Play the man
Denham Capital's investment in Pembroke Resources appears to follow a standard pattern: Find a management team with a track record of building and selling resources companies; furnish them with start-up capital to accumulate a portfolio of assets; provide more capital as projects mature; take the holding vehicle public once it reaches a sufficient scale or sell it to a strategic buyer. And then repeat.
The sums of money and assets involved are the polar opposite of venture capital but there are similarities in the underlying approach. The investor is backing a person or group of people with nothing more than an idea and a plan to monetize it, but they have done it before so there is every chance they can do it again.
To put it crudely, a tech entrepreneur draws a business plan on the back of a napkin based on an angle or market niche that is currently unexploited. A commodities veteran might use the same napkin to draw a map identifying the location of resources that are either beyond the reach or execution ability of others in the market.
In the case of Pembroke, Denham is backing Barry Tudor, whose team turned Australia-based Gloucester Coal into a champion in the space of three years thanks a number of savvy acquisitions.
Kerogen Capital did much the same in March when investing in Twinza Oil, a company with assets including a 90% interest in a shallow water gas and condensate appraisal in Papua New Guinea (PNG). It is at an early stage of development but PNG is emerging as a hot property for liquefied natural gas. And then Twinza is controlled by the Clough family, founders of Clough Engineering, an engineering, construction and support services provider for resource projects in Australia and PNG.
Indeed, First Reserve's first two deals in Asia came through ties to the same strain of experienced operators. The PE firm invested in Whitehaven Coal through a company called AMCI Capital. Two people who had spun out of AMCI then introduced First Reserve to Calibre Global, which provides engineering, procurement, construction and management services to mining companies in Western Australia.
Investments of this nature flounder without specialist skills and local knowledge. A relatively small community of people is in possession of both and an equally small collection of private equity firms has an appetite for direct exposure to resources. Little wonder they are close knit, often working with each other on multiple occasions.
What the aforementioned deals have in common is a degree of Australian heritage. We have yet to see a spate of private equity-backed oil and gas explorers emerge in Southeast Asia, despite growing interest in the region's gas reserves and an established group of multinationals that can provide the requisite spin-out talent. The honorable exceptions are Pearl Energy, Salamander Energy, Mitra Energy and KrisEnergy, although the same team was behind Pearl and KrisEnergy.

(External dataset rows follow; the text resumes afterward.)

Definition php_scylladb_parse_ip_address (s : bytes) : option inet_result :=
  let in_len := zlen s in
  if negb (in_len =? strlen s) then Some (InetThrew (InetNulByte in_len (strlen s)))
  else if IP_MAX_ADDRLEN - 1 <? in_len then Some (InetThrew InetTooLong)
  else match inet_loop (inet_fuel s) (s ++ [0]) inet_start with
       | None => None
       | Some (Continue _) => None
       | Some (Break p) => Some (inet_finish p)
       | Some (Throw e) => Some (InetThrew e)
       | Some OutOfBounds => Some InetOutOfBounds
       end.

(** [zend_strpprintf] of the groups in lower-case hexadecimal, and of the bytes in decimal. *)
Definition group (a : bytes) (i : Z) : Z := char_at a (2 * i) * 256 + char_at a (2 * i + 1).

Fixpoint join (sep : Z) (l : list bytes) : bytes :=
  match l with
  | [] => []
  | [x] => x
  | x :: l' => x ++ sep :: join sep l'
  end.

Definition php_scylladb_format_address (inet : CassInet) : bytes :=
  let a := inet_address inet in
  if 4 <? address_length inet
  then join 58 (map (fun i => show_nat 16 (group a i)) [0; 1; 2; 3; 4; 5; 6; 7])
  else join 46 (map (fun i => show_dec (char_at a i)) [0; 1; 2; 3]).

Example parse_v4 : php_scylladb_parse_ip_address (bs "192.168.0.1") =
  Some (InetOk {| inet_address := [192; 168; 0; 1]; address_length := 4 |}).
Proof. reflexivity. Qed.

Example parse_v6 : php_scylladb_parse_ip_address (bs "2001:db8::1.2.3.4") =
  Some (InetOk {| inet_address := [32; 1; 13; 184; 0; 0; 0; 0; 0; 0; 0; 0; 1; 2; 3; 4]; address_length := 16 |}).
Proof. reflexivity. Qed.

One reason for the relatively strong representation from Australia is its capital markets - like those in Toronto and London - have traditionally been more accommodating of resources start-ups than Hong Kong and Singapore. This makes it easier to raise additional capital as project moves through different phases of development, as well as giving PE backers an obvious exit channel, although markets react to commodity price swings.
Another explanation put forward by a head hunter operating in the space is that more corporates are looking to retain or recruit talent in house. These groups, sometimes structured as captive investment units, pursue assets they might otherwise have sought to develop as independents. It may also be that the Asian national oil companies are too dominant, the regulations in the region too opaque and the time required to get deals done too lengthy.
Or it might be just too soon. If the shale gas breakthrough in North America has taught us anything it is that technology has the ability to turn establish order on its head and make the unobtainable obtainable.